Kadın yeri geldiğinde konuşmasını bilmelidir.
Geçe sene eğitimcilere verdiğim bir seminerde seçtiğim soruları birbirlerine sormalarını ve hiç düşünmeden cevap vermelerini istemiştim. Sorulardan bir tanesi şuydu:“ Kadının yeri kocasının yanı mıdır?” sorusuna pek çoğu “Evet.” cevabını verdi.(Erkeklerin hepsi, kadınların çoğu). Hemen arkasından gelen soru da şuydu:”Kadın çoğunlukla dayağı hak eder!”Bu soruya eğitimcilerin hepsi “Hayır!” yanıtını verdi.
Aslında iki soruda da varmak istediğim nokta şuydu:
Kadının yeri kocasının yanı ise kadın yersiz, yurtsuz ve kişiliksizdi. O zaman kadını kocaya teslim edecektik. Ve kadını erkeğin vicdanına bırakacak;erkek yeri geldiğinde sevecek, yeri geldiğinde dövecek veya aşağılayacaktı.
Ermeni bir kadın yazar Sırpuhi Düsap’ın 1885 yılında kaleme aldığı “MAYDA” adlı romanında bir pasaj var ki çok güzel anlatmıştır kadının katmanlarında nasıl gizlendiğini:
“Bir zamanlar çocuktun ve anne babanın himayesinde yaşadın, genç bir kadın olunca da kocanın… Her şeyini kocana borçluydun. Onurun konusunda çok titiz davrandın kocan için; ancak kocanın gölgesinde koruyabiliyordun onu. Bulunduğun yeri, hatta hiç leke sürmemeye çalıştığın adını ona borçluydun. İyi de kendin adına yapmak istediğin bir şey yok muydu? Kendi adın, ailenin adı, kadınlık onurun… Bunlar hiçbir şey ifade etmiyor mu senin için? Erdemli yaşadın, ama salt kocanın namusuna leke sürmemek için; yoksa bir kadın, bir melek olduğun için değil…

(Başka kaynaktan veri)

(* ===== verification/SqlTree.v ===== *)
(** * The query tree (sqlparser/sqlparsetree.go, datatypes.go)

    The nodes that the syntax tree of a statement is turned into, and the
    functions that make them.  A field that holds any node is typed by the
    nodes that are put into it; nil is [None], also where a nil pointer is put
    into an interface. *)

From S2P Require Export SqlGrammar SqlRelation.
From S2P Require Import GoStrings.

#[local] Open Scope string_scope.
#[local] Open Scope Z_scope.

(** ** Enumerations (datatypes.go) *)

Module Enum.
Definition ASCENDING : Z := 1.
Definition DESCENDING : Z := 2.
Definition FIRST : Z := 1.
Definition LAST : Z := 2.
Definition INTERSECT : Z := 1.
Definition UNION : Z := 2.
Definition EXCEPT : Z := 3.
Definition DISTINCT_SET : Z := 1.
Definition ALL_SET : Z := 2.
Definition INNER : Z := 1.
Definition LEFT_OUTER : Z := 2.
Definition RIGHT_OUTER : Z := 3.
Definition FULL_OUTER : Z := 4.
Definition AND_OP : Z := 1.
Definition OR_OP : Z := 2.
Definition ALL : Z := 1.
Definition SOME : Z := 2.
Definition ANY : Z := 3.

Definition StringToComparisonQuantifierEnum (opstr : string) : Z :=
  if decide (opstr = "ALL") then ALL else if decide (opstr = "SOME") then SOME
  else if decide (opstr = "ANY") then ANY else 0.
Definition ComparisonQuantifierEnum_String (cq : Z) : string :=
  if cq =? ALL then "ALL" else if cq =? SOME then "SOME" else if cq =? ANY then "ANY" else "NONE".

(** [SampleTypeEnum], [ArithmeticOperatorEnum], [IntervalEnum], [BaseTypeEnum],
    [NormalFormEnum], [FunctionNameEnum]: the constants count from 1 (the
    arithmetic operators and the others likewise). *)
Definition sample_type (t : Ctx.sampleType) : Z :=
  match t with Ctx.BERNOULLI => 1 | Ctx.SYSTEM => 2 | Ctx.POISSONIZED => 3 end.
Definition MINUS : Z := 1.
Definition PLUS : Z := 2.
Definition arithmetic_operator (a : Ctx.arithmetic) : Z :=
  match a with Ctx.MINUS => MINUS | Ctx.PLUS => PLUS | Ctx.ASTERISK => 3 | Ctx.SLASH => 4 | Ctx.PERCENT => 5 end.
Definition interval_field (f : Ctx.intervalField) : Z :=
  match f with Ctx.YEAR => 1 | Ctx.MONTH => 2 | Ctx.DAY => 3 | Ctx.HOUR => 4 | Ctx.MINUTE => 5 | Ctx.SECOND => 6 end.
Definition normal_form (s : string) : Z :=
  if decide (s = "NFD") then 1 else if decide (s = "NFC") then 2 else if decide (s = "NFKD") then 3
  else if decide (s = "NFKC") then 4 else 0.
Definition date_time_function (f : Ctx.dateTimeFunction) : Z :=
  match f with Ctx.CURRENT_DATE => 1 | Ctx.CURRENT_TIME => 2 | Ctx.CURRENT_TIMESTAMP => 3 | Ctx.LOCALTIME => 4
             | Ctx.LOCALTIMESTAMP => 5 end.
Definition join_type (t : Ctx.joinType) : Z :=
  match t with Ctx.INNER => INNER | Ctx.LEFT => LEFT_OUTER | Ctx.RIGHT => RIGHT_OUTER | Ctx.FULL => FULL_OUTER | _ => 0 end.
Definition set_operator (o : Ctx.setOperator) : Z :=
  match o with Ctx.INTERSECT => INTERSECT | Ctx.UNION => UNION | Ctx.EXCEPT => EXCEPT end.
Definition set_quantifier (q : option Ctx.setQuantifier) : Z :=
  match q with None => 0 | Some Ctx.DISTINCT => DISTINCT_SET | Some Ctx.ALL => ALL_SET end.
(** The equations of the loop for the contexts that end it in its first turn. *)
Lemma boolean_loop_done {A} (switch : loop_node -> bool -> loop_turn A) node IsNot t :
  switch node IsNot = TurnDone t -> boolean_loop switch fuel node IsNot = t.
Proof. intros H. destruct fuel; cbn [boolean_loop]; by rewrite H. Qed.
Lemma build_default v p : NewBooleanExpressionParse fuel (Ctx.BooleanDefault v p) =
  let! v := NewValueExpressionParse fuel v in
  let! p := NewPredicateParse fuel p in
  Ret (mkBooleanExpressionParse (Some p) (Some (ChildValue v)) None 0 false false false).
Proof. by apply boolean_loop_done. Qed.
Lemma build_binary lhs operator rhs : NewBooleanExpressionParse fuel (Ctx.LogicalBinary lhs operator rhs) =
  let! r := NewExpressionParse fuel rhs in
  let! l := NewBooleanExpressionParse fuel lhs in
  Ret (mkBooleanExpressionParse None (Some (ChildBoolean l)) (Some r)
    (if decide (operator = "AND") then Enum.AND_OP else if decide (operator = "OR") then Enum.OR_OP else 0) false false false).
Proof. by apply boolean_loop_done. Qed.
Lemma build_literal TRUE : NewBooleanExpressionParse fuel (Ctx.BoolLiteralToo TRUE) =
  Ret (mkBooleanExpressionParse None None None 0 true false TRUE).
Proof. by apply boolean_loop_done. Qed.

Lemma build_comparison c : snd (Atoi (c_text c)) = true ->
  NewBooleanExpressionParse fuel (comparison c) = Ret (comparison_parse c).
Proof.
  intros Hok. unfold comparison, comparison_parse, c_value. rewrite build_default. cbn -[Atoi]. unfold NewComparisonParse. cbn -[Atoi].
  destruct (Atoi (c_text c)) as [z ok]. cbn in Hok. subst ok. reflexivity.
Qed.

Lemma build_connect rest : Forall (fun oc => snd (Atoi (c_text (snd oc))) = true) rest -> forall b p,
  NewBooleanExpressionParse fuel b = Ret p ->
  NewBooleanExpressionParse fuel (connect b rest) = Ret (connect_parse p rest).
Proof.
  induction 1 as [|[op c] rest Hc _ IH]; intros b p Hb; [exact Hb|]. cbn [connect connect_parse foldl]. apply IH.
  rewrite build_binary. cbn [fst snd].
  change (NewExpressionParse fuel (Ctx.ExpressionBoolean (comparison c))) with
    (let! b := NewBooleanExpressionParse fuel (comparison c) in Ret (mkExpressionParse true (ChildBoolean b))).
  rewrite (build_comparison c Hc). cbn [outcome_bind]. by rewrite Hb.
Qed.
End walk_lemmas.
Lemma createCheckpoint_spec s :
  log_end_ok s -> lastCommittedTGID (w_wf s) <> 0 ->
  createCheckpoint false s =
  (Ret tt, set_wf (set_last 0 (w_wf (appended (encode_msgs (checkpoint_msgs (lastCommittedTGID (w_wf s)))) s)))
             (appended (encode_msgs (checkpoint_msgs (lastCommittedTGID (w_wf s)))) s)).
Proof.
  intros He Hl. unfold createCheckpoint. rewrite (bind_step _ _ s s s) by done.
  cbv zeta. rewrite (proj2 (Z.eqb_neq _ _) Hl).
  set (id := lastCommittedTGID (w_wf s)).
  assert (Hm : (WriteTransactionInfo id CHECKPOINT PREPARING ;;
                WriteTransactionInfo id CHECKPOINT COMMITCOMPLETE) s
               = (Ret tt, appended (encode_msgs (checkpoint_msgs id)) s)).
  { rewrite (bind_step _ _ _ _ _ (WriteTransactionInfo_appends _ _ _ _ He)).
    rewrite (WriteTransactionInfo_appends _ _ _ _ (appended_end _ _)), appended_twice.
    unfold encode_msgs, checkpoint_msgs. cbn [map concat]. by rewrite app_nil_r. }
  rewrite (bind_step _ _ _ _ _ Hm). done.
Qed.

Lemma apply_all_delete root fs cs log :
  Forall (fun c => cmd_path root c <> log) cs ->
  delete log (apply_all root fs cs) = apply_all root (delete log fs) cs /\
  apply_all root fs cs !! log = fs !! log.
Proof.
  intros H. revert fs. induction H as [|c cs Hc _ IH]; intros fs; [done|].
  change (delete log (apply_all root (apply_fixed root fs c) cs) =
          apply_all root (apply_fixed root (delete log fs) c) cs /\
          apply_all root (apply_fixed root fs c) cs !! log = fs !! log).
  destruct (IH (apply_fixed root fs c)) as [-> ->]. unfold apply_fixed.
  rewrite lookup_delete_ne by done. destruct (fs !! cmd_path root c); [|done].
  by rewrite delete_insert_ne, lookup_insert_ne by done.
Qed.

Lemma applied_wal_bytes s cs : cmds_ok s cs -> wal_bytes (applied s cs) = wal_bytes s.
Proof.
  intros [_ Hne]%cmds_ok_fs. unfold wal_bytes, applied, set_fs. cbn.
  by rewrite (proj2 (apply_all_delete _ (w_fs s) _ _ Hne)).
Qed.

Lemma primary_applied s cs :
  cmds_ok s cs -> primary (applied s cs) = apply_all (fs_root s) (primary s) cs.
Proof.
  intros [_ Hne]%cmds_ok_fs. unfold primary, applied, set_fs. cbn.
  apply (apply_all_delete _ (w_fs s) _ _ Hne).
Qed.

Lemma primary_appended s bs : primary (appended bs s) = primary s.
Proof. unfold primary, appended. cbn. by rewrite delete_insert_eq. Qed.

(** The state after a group was replayed. *)
Definition replayed s (tgid : Z) cs : wstate :=
  let s1 := appended (encode_msgs (checkpoint_msgs tgid)) (applied s cs) in
  set_wf (set_last 0 (w_wf s1)) s1.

Peki, sen tek başına bir hiç misin? Yoksa yalnızca koca denen bir adamın adına iliştiğinde değer kazanan bir “sıfır” mı?
Hissetmek için yüreğin yok mu senin? Ya da düşünmek için aklın, yargılamak için mantığın, eyleme geçmek için iraden…”
Sanırım biz kadınlar yazının başındaki maskeyi iyice yerleştirmeliyiz yüzümüze:Nefes alamazsak, nefes olamayız.
Ve o katmanları yıkmak için daha fazla oksijene, akla, mantığa ve iradeye ihtiyacımız var…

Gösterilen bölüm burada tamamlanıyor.